The `from_texts` class method creates a FAISS vector store using a list of texts and an embedding function.

- Parameters:
    - `texts` (List[str]): A list of texts to be added to the vector store.
    - `embedding` (Embeddings): The embedding function to use.
    - `metadatas` (Optional[List[dict]]): A list of metadata. Default is None.
    - `ids` (Optional[List[str]]): A list of document IDs.
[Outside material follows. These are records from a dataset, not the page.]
(* ===== verification/Operations.v ===== *)
(** Durable asynchronous operations (vs_async_ops/models.py, and the store of testing.py that
    implements the store contract of ports.py): what a record is, which records are valid, and how the
    record of an operation may go on. *)

From Stdlib Require Import SpecFloat.
From S2P Require Import Prelude Floats.
Open Scope Z_scope.

(** ** Bounds *)

(** What a caller may pass for a number; [bool] is a subclass of [int]. *)
Inductive number := N_bool (b : bool) | N_int (z : Z) | N_float (x : float).

(** [isinstance(x, bool) or not math.isfinite(x) or x <= 0]: an [int] too large for a float makes
    [math.isfinite] raise. *)
Definition not_positive_finite (x : number) : result bool :=
  match x with
  | N_bool _ => Ok true
  | N_int z => raise (OtherError "OverflowError" []) when negb (f_finite (f_of_Z z)) in Ok (z <=? 0)
  | N_float x => Ok (negb (f_finite x) || f_le x f_zero)
  end.

(** The value of a finite number is [m * 2^e]; Python compares [int] and [float] by their values. *)
Definition dyadic (x : number) : Z * Z :=
  match x with
  | N_bool b => (if b then 1 else 0, 0)
  | N_int z => (z, 0)
  | N_float (S754_finite sign m e) => (if (sign : bool) then Z.neg m else Z.pos m, e)
  | N_float _ => (0, 0)
  end.
Definition number_gt (x y : number) : bool :=
  let '(m, e) := dyadic x in let '(m', e') := dyadic y in
  let low := Z.min e e' in m' * 2 ^ (e' - low) <? m * 2 ^ (e - low).

Record OperationPolicy := mk_OperationPolicy {
  max_await_timeout_s : option number;
  max_in_flight : option number;
  cancellation_timeout_s : option number }.

Definition InvalidOperationPolicyError (field : string) : exn :=
  ValueError (if String.eqb field "max_in_flight" then "{} must be a positive integer" else "{} must be a positive finite number")
    [AStr (py field)].
Definition check_seconds (field : string) (x : option number) : result unit :=
  match x with
  | None => Ok tt
  | Some x => let* bad := not_positive_finite x in raise (InvalidOperationPolicyError field) when bad in Ok tt
  end.
(** [isinstance(n, bool) or not isinstance(n, int) or n <= 0]. *)
Definition bad_limit (x : number) : bool := match x with N_int z => z <=? 0 | _ => true end.
Definition check_policy (p : OperationPolicy) : result unit :=
  let* _ := check_seconds "max_await_timeout_s" (max_await_timeout_s p) in
  raise (InvalidOperationPolicyError "max_in_flight")
    when match max_in_flight p with Some x => bad_limit x | None => false end in
  check_seconds "cancellation_timeout_s" (cancellation_timeout_s p).

(** [_validate_timeout]. *)
Definition validate_timeout (p : OperationPolicy) (timeout_s : number) : result unit :=
  let* bad := not_positive_finite timeout_s in
  raise (ValueError "timeout_s must be a positive finite number" [])
    when bad || match max_await_timeout_s p with Some m => number_gt timeout_s m | None => false end in
  Ok tt.

(** The value of the admission semaphore. *)
Definition in_flight_limit (p : OperationPolicy) : option nat :=
  match max_in_flight p with Some (N_int z) => Some (Z.to_nat z) | _ => None end.

(** ** Records *)

Inductive OperationState := QUEUED | RUNNING | SUCCEEDED | FAILED | CANCELED | INTERRUPTED.
#[export] Instance OperationState_eq_dec : EqDecision OperationState.
Proof. solve_decision. Defined.
Definition terminal (s : OperationState) : bool :=
  match s with SUCCEEDED | FAILED | CANCELED | INTERRUPTED => true | QUEUED | RUNNING => false end.

(** JSON values are opaque: [None] is null, any other value is given by its text. *)
Abbreviation JsonValue := (option pystr).

Record OperationRequest := mk_OperationRequest {
  operation_id : pystr;
  concurrency_key : pystr;
  payload : JsonValue }.
#[export] Instance OperationRequest_eq_dec : EqDecision OperationRequest.
Proof. solve_decision. Defined.
(** Both identities have [min_length=1]. *)
Definition request_valid (r : OperationRequest) : bool := str_truthy (operation_id r) && str_truthy (concurrency_key r).

Record OperationHandle := mk_OperationHandle {
  h_request : OperationRequest;
  h_state : OperationState;
  h_result : JsonValue;
  h_result_present : bool;
  h_failure : option pystr;
  h_revision : Z }.
#[export] Instance OperationHandle_eq_dec : EqDecision OperationHandle.
Proof. solve_decision. Defined.
Definition h_id (h : OperationHandle) : pystr := operation_id (h_request h).
Definition h_terminal (h : OperationHandle) : bool := terminal (h_state h).

(** [_infer_legacy_nonnull_result_presence]: the value of [result_present] when it was not given. *)
Definition infer_presence (state : OperationState) (result : JsonValue) (present : option bool) : bool :=
  match present with
  | Some b => b
  | None => bool_decide (state = SUCCEEDED) && bool_decide (result <> None)
  end.

(** [_terminal_fields_match_state]. *)
Definition terminal_fields_match_state (h : OperationHandle) : result unit :=
  raise (ValidationError "succeeded operation requires a result")
    when bool_decide (h_state h = SUCCEEDED) && negb (h_result_present h) in
  raise (ValidationError "failed operation requires a failure")
    when bool_decide (h_state h = FAILED) && negb (opt_str_truthy (h_failure h)) in
  raise (ValidationError "only failed operation may contain a failure")
    when negb (bool_decide (h_state h = FAILED)) && bool_decide (h_failure h <> None) in
  raise (ValidationError "only succeeded operation may contain a result")
    when negb (bool_decide (h_state h = SUCCEEDED)) && (bool_decide (h_result h <> None) || h_result_present h) in
  Ok tt.

(** The constructor: pydantic checks the fields, then the model. *)
Definition operation_handle (request : OperationRequest) (state : OperationState) (result : JsonValue)
    (result_present : option bool) (failure : option pystr) (revision : Z) : Prelude.result OperationHandle :=
  raise (ValidationError "revision") when revision <? 0 in
  let h := mk_OperationHandle request state result (infer_presence state result result_present) failure revision in
  let* _ := terminal_fields_match_state h in
  Ok h.

Definition handle_valid (h : OperationHandle) : Prop := 0 <= h_revision h /\ terminal_fields_match_state h = Ok tt.

Record OperationLifecycleEvent := mk_OperationLifecycleEvent {
  ev_operation_id : pystr;
  ev_concurrency_key : pystr;
  ev_state : OperationState;
  ev_revision : Z }.
Definition lifecycle_event (h : OperationHandle) : OperationLifecycleEvent :=
  mk_OperationLifecycleEvent (h_id h) (concurrency_key (h_request h)) (h_state h) (h_revision h).

(** ** The store *)

Abbreviation Records := (gmap pystr OperationHandle).
Definition FakeStoreError (reason : string) (id : pystr) : exn := OtherError reason [AStr id].

Definition store_create (record : OperationHandle) (records : Records) : result Records :=
  raise (FakeStoreError "operation {} already exists" (h_id record))
    when bool_decide (is_Some (records !! h_id record)) in
  Ok (<[h_id record := record]> records).
Definition store_get (id : pystr) (records : Records) : option OperationHandle := records !! id.
Definition store_replace (record : OperationHandle) (expected_revision : Z) (records : Records) : result Records :=
  match records !! h_id record with
  | Some current =>
    raise (FakeStoreError "operation {} revision conflict" (h_id record))
      when negb (h_revision current =? expected_revision) in
    Ok (<[h_id record := record]> records)
  | None => Err (FakeStoreError "operation {} revision conflict" (h_id record))
  end.
Definition store_records (records : Records) : list OperationHandle := map snd (map_to_list records).

(** ** The life of an operation *)

Definition rank (s : OperationState) : Z := match s with QUEUED => 0 | RUNNING => 1 | _ => 2 end.

(** [h'] is the record of the same operation, now or later: revisions count the writes, a terminal
    record is final, and an operation that ended with a result or a failure was running before. *)
Definition later (h h' : OperationHandle) : Prop :=
  h_request h = h_request h' /\ rank (h_state h) < rank (h_state h')
  /\ h_revision h < h_revision h' <= h_revision h + (rank (h_state h') - rank (h_state h))
  /\ (h_state h = QUEUED -> h_state h' = SUCCEEDED \/ h_state h' = FAILED -> h_revision h' = h_revision h + 2).
Definition follows (h h' : OperationHandle) : Prop := h = h' \/ later h h'.

Lemma rank_terminal s : terminal s = true <-> rank s = 2.
Proof. by destruct s. Qed.
Lemma rank_bounds s : 0 <= rank s <= 2.
Proof. destruct s; simpl; lia. Qed.
Lemma rank_running s : rank s = 1 <-> s = RUNNING.
Proof. by destruct s. Qed.
Lemma rank_queued s : rank s = 0 <-> s = QUEUED.
Proof. by destruct s. Qed.

Lemma later_trans h1 h2 h3 : later h1 h2 -> later h2 h3 -> later h1 h3.
Proof.
  intros (A & B & C & D) (A' & B' & C' & D'). split; [congruence|]. split; [lia|]. split; [lia|]. intros Q T.
  pose proof (proj2 (rank_queued (h_state h1)) Q). pose proof (rank_bounds (h_state h3)).
  pose proof (rank_bounds (h_state h2)). lia.
Qed.

#[export] Instance follows_preorder : PreOrder follows.
Proof.
  split; [by left|]. intros h1 h2 h3 [<-|L] [<-|L']; [by left|by right|by right|right; by eapply later_trans].
Qed.

Lemma follows_later h1 h2 h3 : follows h1 h2 -> later h2 h3 -> later h1 h3.
Proof. intros [<-|L] L'; [done|by eapply later_trans]. Qed.
Lemma follows_id h h' : follows h h' -> h_id h = h_id h'.
Proof. intros [<-|(A & _)]; [done|]. unfold h_id. by rewrite A. Qed.
Lemma follows_request h h' : follows h h' -> h_request h = h_request h'.
Proof. by intros [<-|(A & _)]. Qed.
(** A reader whose revision is still the current one has the current record. *)
Lemma follows_revision h h' : follows h h' -> h_revision h' = h_revision h -> h = h'.
Proof. intros [<-|(_ & _ & A & _)] E; [done|lia]. Qed.
Lemma follows_terminal h h' : follows h h' -> h_terminal h = true -> h = h'.
Proof.
  intros [<-|(_ & A & _)] T; [done|]. apply rank_terminal in T. pose proof (rank_bounds (h_state h')). lia.
Qed.
Lemma follows_not_queued h h' : follows h h' -> h_state h <> QUEUED -> h_state h' <> QUEUED.
Proof.
  intros [<-|(_ & A & _)] N; [done|]. intros Q. rewrite Q in A. simpl in A. pose proof (rank_bounds (h_state h)). lia.
Qed.

Lemma operation_handle_ok r s v p f n h :
  operation_handle r s v p f n = Ok h ->
  h = mk_OperationHandle r s v (infer_presence s v p) f n /\ handle_valid h.
Proof.
  unfold operation_handle. intros [N H]%guard_Ok. apply bind_Ok in H as ([] & V & [= <-]).
  split; [done|]. split; [simpl; apply Z.ltb_ge in N; lia|done].
Qed.

(** The record a transition writes comes later, whenever the transition is one of the life cycle. *)
Lemma later_next r st v p f u :
  operation_handle (h_request r) st v p f (h_revision r + 1) = Ok u -> rank (h_state r) < rank st ->
  (h_state r = QUEUED -> st <> SUCCEEDED /\ st <> FAILED) -> later r u.
Proof.
  intros [-> _]%operation_handle_ok Rk Q. split; [done|]. cbn. split; [done|]. split; [lia|].
  intros E [E'|E']; by destruct (Q E).
Qed.

(** What a valid record says: its result and its failure go with its state. *)
Lemma handle_valid_exact h :
  handle_valid h <->
  0 <= h_revision h
  /\ (h_result_present h = true <-> h_state h = SUCCEEDED)
  /\ (is_Some (h_failure h) <-> h_state h = FAILED)
  /\ h_failure h <> Some []
  /\ (is_Some (h_result h) -> h_state h = SUCCEEDED).
Proof.
  unfold handle_valid, terminal_fields_match_state, is_Some.
  destruct h as [rq st [v|] [|] [[|c f]|] n]; destruct st; cbn; naive_solver lia.
Qed.

(** ** The store is atomic *)

Lemma store_create_ok h m m' : store_create h m = Ok m' <-> m !! h_id h = None /\ m' = <[h_id h := h]> m.
Proof.
  unfold store_create. case_bool_decide as B; split; [done| |intros [= <-]; split; [|done]|by intros [_ ->]].
  - intros [N _]. rewrite N in B. by destruct B.
  - by apply eq_None_not_Some.
Qed.
Lemma store_replace_ok h n m m' :
  store_replace h n m = Ok m' <-> exists c, m !! h_id h = Some c /\ h_revision c = n /\ m' = <[h_id h := h]> m.
Proof.
  unfold store_replace. destruct (m !! h_id h) as [c|]; [|naive_solver].
  rewrite guard_Ok, negb_false_iff, Z.eqb_eq. naive_solver.
Qed.
Lemma store_records_spec (m : Records) h : h ∈ store_records m -> exists id, m !! id = Some h.
Proof.
  unfold store_records. intros ([id h'] & -> & E)%list_elem_of_fmap. exists id. by apply elem_of_map_to_list.
Qed.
Default is None.
    - `**kwargs`: Additional keyword arguments.

- How It Works:
    1. Texts are embedded using the provided embedding function.
    2. The `__from` method is called with the embedded vectors to create a `FAISS` instance.

- Return Value:
    - `FAISS`: The created FAISS vector store instance.

**[Note]**
- This method provides a user-friendly interface, handling document embedding, in-memory document storage, and `FAISS` database initialization in a single step.
- It’s a convenient way to get started quickly.

**[Caution]**
- Be mindful of memory usage when processing a large number of texts.
- When using metadata or IDs, ensure they are provided as lists with the same length as the text list.

In [85]:
# List of text content from "The Little Prince"
texts = [
    "Once when I was six years old I saw a magnificent picture in a book.",
    "The second planet was inhabited by a conceited man.",
    '"Good morning," said the fox.',
    "I had been so proud of my baobabs!",
]

# Corresponding metadata for each document
metadatas = [
    {"source": "text document", "chapter": 1},
    {"source": "text document", "chapter": 11},
    {"source": "text document", "chapter": 21},
    {"source": "text document", "chapter": 25},
]

# Unique IDs for each document
ids = ["doc1", "doc2", "doc3", "doc4"]

# Create the FAISS database
db2 = FAISS.from_texts(
    texts=texts, embedding=OpenAIEmbeddings(), metadatas=metadatas, ids=ids
)

# Verify that all documents are stored correctly
stored_content = db2.docstore._dict
print("Stored Documents:")
for doc_id, doc in stored_content.items():
    print(f"ID: {doc_id}, Metadata: {doc.metadata}, Content: {doc.page_content}")

Stored Documents:
ID: doc1, Metadata: {'source': 'text document', 'chapter': 1}, Content: Once when I was six years old I saw a magnificent picture in a book.
ID: doc2, Metadata: {'source': 'text document', 'chapter': 11}, Content: The second planet was inhabited by a conceited man.
ID: doc3, Metadata: {'source': 'text document', 'chapter': 21}, Content: "Good morning," said the fox.
ID: doc4, Metadata: {'source': 'text document', 'chapter': 25}, Content: I had been so proud of my baobabs!


## Similarity Search

The `similarity_search` method allows you to search for documents most similar to a given query.

- Parameters:
    - `query` (str): The search query text for finding similar documents.
    - `k` (int): The number of documents to return. Default is 4.
    - `filter` (Optional[Union[Callable, Dict[str, Any]]]): A metadata filtering function or dictionary. Default is None.
    - `fetch_k` (int): The number of documents to retrieve before applying filtering. Default is 20.
    - `**kwargs`: Additional keyword arguments.

- Returns:
    - `List[Document]`: A list of documents most similar to the query.

- How It Works:
    1. Internally calls the `similarity_search_with_score` method to search for documents along with their similarity scores.
    2. Extracts and returns only the documents from the results, excluding the scores.

- Key Features:
    - The `filter` parameter enables metadata-based filtering.
    - The `fetch_k` parameter allows control over the number of documents retrieved before filtering, ensuring enough documents remain after filtering.

- Considerations:
    - Search performance heavily depends on the quality of the embedding model used.
    - In large datasets, it is important to adjust the values of `k` and `fetch_k` to balance search speed and accuracy.
    - For complex filtering needs, pass a custom function to the `filter` parameter for fine-grained control.

- Optimization Tips:
    - Cache the results for frequently used queries to improve the speed of repeated searches.
    - Avoid setting `fetch_k` too high, as it may slow down search performance. Experiment to find an appropriate value.

In [86]:
# Similarity Search
db.similarity_search("Your planet is very beautiful")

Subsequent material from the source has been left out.